There are so many practical problems which would be engendered in tax cases if the term "legally enforceable" was employed that we tend to construe the choice of language referred to above as significant.
We agree with the United States Court of Appeals for the District of Columbia which has said on this same topic:
"The correct answer, as we think, depends not so much, as appellants urge, upon the legal right to enforce collections as upon the existing probability of its being received." Barker v. Magruder, 68 App.D.C. 211, 95 F.2d 122, 123 (1938).
See also Corn Exchange Bank v. United States, 37 F.2d 34 (2d Cir. 1930). But see I-1 Cum.Bul. 87, 89 (1922) (solicitor's law opinion); Holland, Accrual Problems In Tax Accounting, 48 Mich.L. Rev. 149, 158 (1949).

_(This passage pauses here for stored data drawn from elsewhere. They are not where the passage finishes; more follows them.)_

(** The breakpoint calls recorded so far are never dropped. *)
Lemma series_loop_trace_prefix (hook : string -> hook_outcome) (W : nat)
    (is_test : bool) (df : DataFrame) (ids : list string)
    (ts0 : option (list scalar)) (acc : list Chunk) (bps : list string) :
  exists more,
    fst (series_loop hook W is_test df ids ts0 acc bps) = bps ++ more.
Proof.
  revert ts0 acc bps.
  induction ids as [|sid ids IH]; intros ts0 acc bps; simpl.
  - exists []. now rewrite app_nil_r.
  - destruct (timestamp_vector (select_series df sid)) as [ts|].
    + destruct (bind _ _) as [acc'|e]; [apply IH|].
      exists []. simpl. now rewrite app_nil_r.
    + destruct (hook sid).
      * destruct (bind _ _) as [acc'|e].
        -- destruct (IH ts0 acc' (bps ++ [sid])) as [more Hmore].
           exists (sid :: more). rewrite Hmore, <- app_assoc. reflexivity.
        -- exists [sid]. reflexivity.
      * exists [sid]. reflexivity.
Qed.

(** On a frame whose timestamps all parse the Windower returns, never enters
    the breakpoint, and its chunks are the windows of every series, series by
    series in order of first appearance. *)
Lemma preprocess_data_wellformed (hook : string -> hook_outcome)
    (df : DataFrame) (W : nat) (is_test : bool) :
  0 < W ->
  timestamps_wellformed df ->
  preprocess_data hook df W is_test
  = ([], Ok (flat_map (series_windows W is_test df)
                      (unique (map col_series_id df)))).
Proof.
  intros HW Hwf. unfold preprocess_data.
  now rewrite series_loop_wellformed.
Qed.

Lemma windows_of_same (W : nat) (is_test : bool) (df : DataFrame)
    (sid : string) :
  windows_of sid (series_windows W is_test df sid)
  = series_windows W is_test df sid.
Proof.
  unfold windows_of, series_windows.
  apply forallb_filter_id. apply forallb_forall.
  intros c Hc. apply in_map_iff in Hc. destruct Hc as [k [<- _]].
  simpl. apply String.eqb_refl.
Qed.

Lemma windows_of_other (W : nat) (is_test : bool) (df : DataFrame)
    (sid other : string) :
  other <> sid ->
  windows_of sid (series_windows W is_test df other) = [].
Proof.
  intros Hne. unfold windows_of, series_windows.
  induction (seq 0 (length (select_series df other) / W)) as [|k ks IH];
    simpl; [reflexivity|].
  destruct (String.eqb_spec other sid) as [Heq|_]; [contradiction | exact IH].
Qed.

Lemma windows_of_flat_map_absent (W : nat) (is_test : bool) (df : DataFrame)
    (sid : string) (ids : list string) :
  ~ In sid ids ->
  windows_of sid (flat_map (series_windows W is_test df) ids) = [].
Proof.
  induction ids as [|x ids IH]; simpl; intros Hno; [reflexivity|].
  unfold windows_of in *. rewrite filter_app, IH by tauto.
  fold (windows_of sid (series_windows W is_test df x)).
  rewrite windows_of_other; [reflexivity|]. intros ->. apply Hno. now left.
Qed.

Lemma windows_of_flat_map_present (W : nat) (is_test : bool) (df : DataFrame)
    (sid : string) (ids : list string) :
  NoDup ids -> In sid ids ->
  windows_of sid (flat_map (series_windows W is_test df) ids)
  = series_windows W is_test df sid.
Proof.
  intros Hnd. induction Hnd as [|x ids Hx Hnd IH]; simpl; [tauto|].
  intros Hin.
  assert (Happ : forall xs ys,
            windows_of sid (xs ++ ys) = windows_of sid xs ++ windows_of sid ys)
    by (intros; apply filter_app).
  rewrite Happ.
  destruct (String.string_dec x sid) as [->|Hne].
  - rewrite windows_of_same, windows_of_flat_map_absent by exact Hx.
    apply app_nil_r.
  - rewrite (windows_of_other W is_test df Hne). simpl.
    apply IH. destruct Hin as [Heq|Hin]; [contradiction | exact Hin].
Qed.

Lemma select_series_absent (df : DataFrame) (sid : string) :
  ~ In sid (map col_series_id df) -> select_series df sid = [].
Proof.
  intros Hno. unfold select_series.
  induction df as [|r df IH]; simpl in *; [reflexivity|].
  destruct (String.eqb_spec (col_series_id r) sid) as [Heq|_].
  - exfalso. apply Hno. now left.
  - apply IH. intros Hin. apply Hno. now right.
Qed.

(** The chunks of one series in the output of the Windower. *)
Lemma windows_of_preprocess (W : nat) (is_test : bool) (df : DataFrame)
    (sid : string) :
  windows_of sid (flat_map (series_windows W is_test df)
                           (unique (map col_series_id df)))
  = series_windows W is_test df sid.
Proof.
  destruct (in_dec String.string_dec sid (unique (map col_series_id df)))
    as [Hin|Hno].
  - apply windows_of_flat_map_present; [apply unique_NoDup | exact Hin].
  - rewrite windows_of_flat_map_absent by exact Hno.
    rewrite unique_in in Hno.
    unfold series_windows. rewrite select_series_absent by exact Hno. simpl.
    rewrite Nat.Div0.div_0_l. reflexivity.
Qed.

Lemma firstn_plus {A : Type} (a b : nat) (xs : list A) :
  firstn (a + b) xs = firstn a xs ++ firstn b (skipn a xs).
Proof.
  revert xs; induction a as [|a IH]; intros xs; simpl; [reflexivity|].
  destruct xs as [|x xs]; simpl.
  - now rewrite firstn_nil.
  - now rewrite IH.
Qed.

(** Consecutive windows of width [w], glued together, are a prefix. *)
Lemma concat_windows {A : Type} (w n : nat) (xs : list A) :
  concat (map (fun k => py_slice (k * w) (k * w + w) xs) (seq 0 n))
  = firstn (n * w) xs.
Proof.
  induction n as [|n IH]; [reflexivity|].
  rewrite seq_S, map_app, concat_app, IH. simpl.
  rewrite app_nil_r, py_slice_window.
  replace (w + n * w) with (n * w + w) by lia.
  now rewrite firstn_plus.
Qed.

Lemma nth_error_series_windows (W : nat) (is_test : bool) (df : DataFrame)
    (sid : string) (k : nat) (c : Chunk) :
  nth_error (series_windows W is_test df sid) k = Some c ->
  k < length (select_series df sid) / W /\ c = window_at W is_test df sid k.
Proof.
  unfold series_windows. rewrite nth_error_map, nth_error_seq.
  destruct (Nat.ltb_spec k (length (select_series df sid) / W)) as [Hk|Hk];
    simpl; [|discriminate].
  intros [= <-]. auto.
Qed.

(** C2. For a series of [L] samples and a positive window length [W] the
    Windower yields exactly [L / W] windows for that series; window [k] holds
    the [W] consecutive samples that start at sample [k * W]; glued together
    in order the windows are the first [(L / W) * W] samples of the series,
    each exactly once, and the shorter remainder is left out.  The frame is
    one whose timestamps parse. *)
Theorem windower_coverage (hook : string -> hook_outcome) (df : DataFrame)
    (W : nat) (is_test : bool) (sid : string) :
  0 < W ->
  timestamps_wellformed df ->
  exists chunks,
    preprocess_data hook df W is_test = ([], Ok chunks) /\
    length (windows_of sid chunks) = length (select_series df sid) / W /\
    (forall k c,
        nth_error (windows_of sid chunks) k = Some c ->
        length (data c) = W /\
        data c
        = firstn W (skipn (k * W) (feature_matrix (select_series df sid))) /\
        step c
        = firstn W (skipn (k * W) (step_vector (select_series df sid)))) /\
    concat (map data (windows_of sid chunks))
    = firstn (length (select_series df sid) / W * W)
             (feature_matrix (select_series df sid)) /\
    concat (map step (windows_of sid chunks))
    = firstn (length (select_series df sid) / W * W)
             (step_vector (select_series df sid)).
Proof.
  intros HW Hwf.
  exists (flat_map (series_windows W is_test df)
                   (unique (map col_series_id df))).
  split; [now apply preprocess_data_wellformed|].
  rewrite windows_of_preprocess.
  split; [|split; [|split]].
  - unfold series_windows. now rewrite length_map, length_seq.
  - intros k c Hk. apply nth_error_series_windows in Hk.
    destruct Hk as [Hk ->]. simpl.
    rewrite !py_slice_window. split; [|split]; try reflexivity.
    rewrite <- py_slice_window. apply py_slice_full.
    unfold feature_matrix. rewrite length_map.
    now apply window_fits_iff.
  - unfold series_windows. rewrite map_map. simpl. apply concat_windows.
  - unfold series_windows. rewrite map_map. simpl. apply concat_windows.
Qed.

(** A window that fits into its series is cut out of the columns of that
    series, and each of its vectors has [W] entries. *)
Lemma window_at_aligned (W : nat) (is_test : bool) (df : DataFrame)
    (sid : string) (k : nat) (ts : list scalar) :
  0 < W ->
  k < length (select_series df sid) / W ->
  timestamp_vector (select_series df sid) = Some ts ->
  let c := window_at W is_test df sid k in
  aligned_at W is_test df c (k * W) /\
  length (data c) = W /\
  length (step c) = W /\
  length (timestamp c) = W /\
  (is_test = false -> exists l, label c = Some l /\ length l = W).
Proof.
  intros HW Hk Hts.
  apply (window_fits_iff _ k HW) in Hk.
  pose proof (timestamp_vector_length _ Hts) as Hlen.
  unfold aligned_at. simpl. rewrite Hts.
  repeat split.
  - exact Hk.
  - exists ts. auto.
  - apply py_slice_full. unfold feature_matrix. now rewrite length_map.
  - apply py_slice_full. unfold step_vector. now rewrite length_map.
  - apply py_slice_full. now rewrite Hlen.
  - intros ->. eexists. split; [reflexivity|].
    rewrite length_map. apply py_slice_full.
    unfold label_values. now rewrite length_map.
Qed.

This court, in a quite different income tax case, set this standard for interpretation of relevant facts, "the transaction must be viewed as a whole and in the light of realism and practicality." Commissioner of Internal Revenue v. Segall, 114 F.2d 706, 709 (6th Cir.) cert. denied, 313 U.S. 562, 61 S.Ct. 838, 85 L.Ed. 1522 (1940).
Appellants wrote these contracts for dance lessons so as to convince their patrons that they assumed a binding obligation for the payment, whether the lesson had ever been given or not.3 This record indicates that many such payments were made in accord with the terms of the contracts. It appears, in fact, that appellants rarely had recourse to litigation. We believe that under the language of the contracts the right to income became fixed for accounting purposes under the accrual method when the payments became due and payable under the terms of the contract.4 Failure to include such accounts as income when they were due and payable meant that appellants' tax return failed clearly to reflect income.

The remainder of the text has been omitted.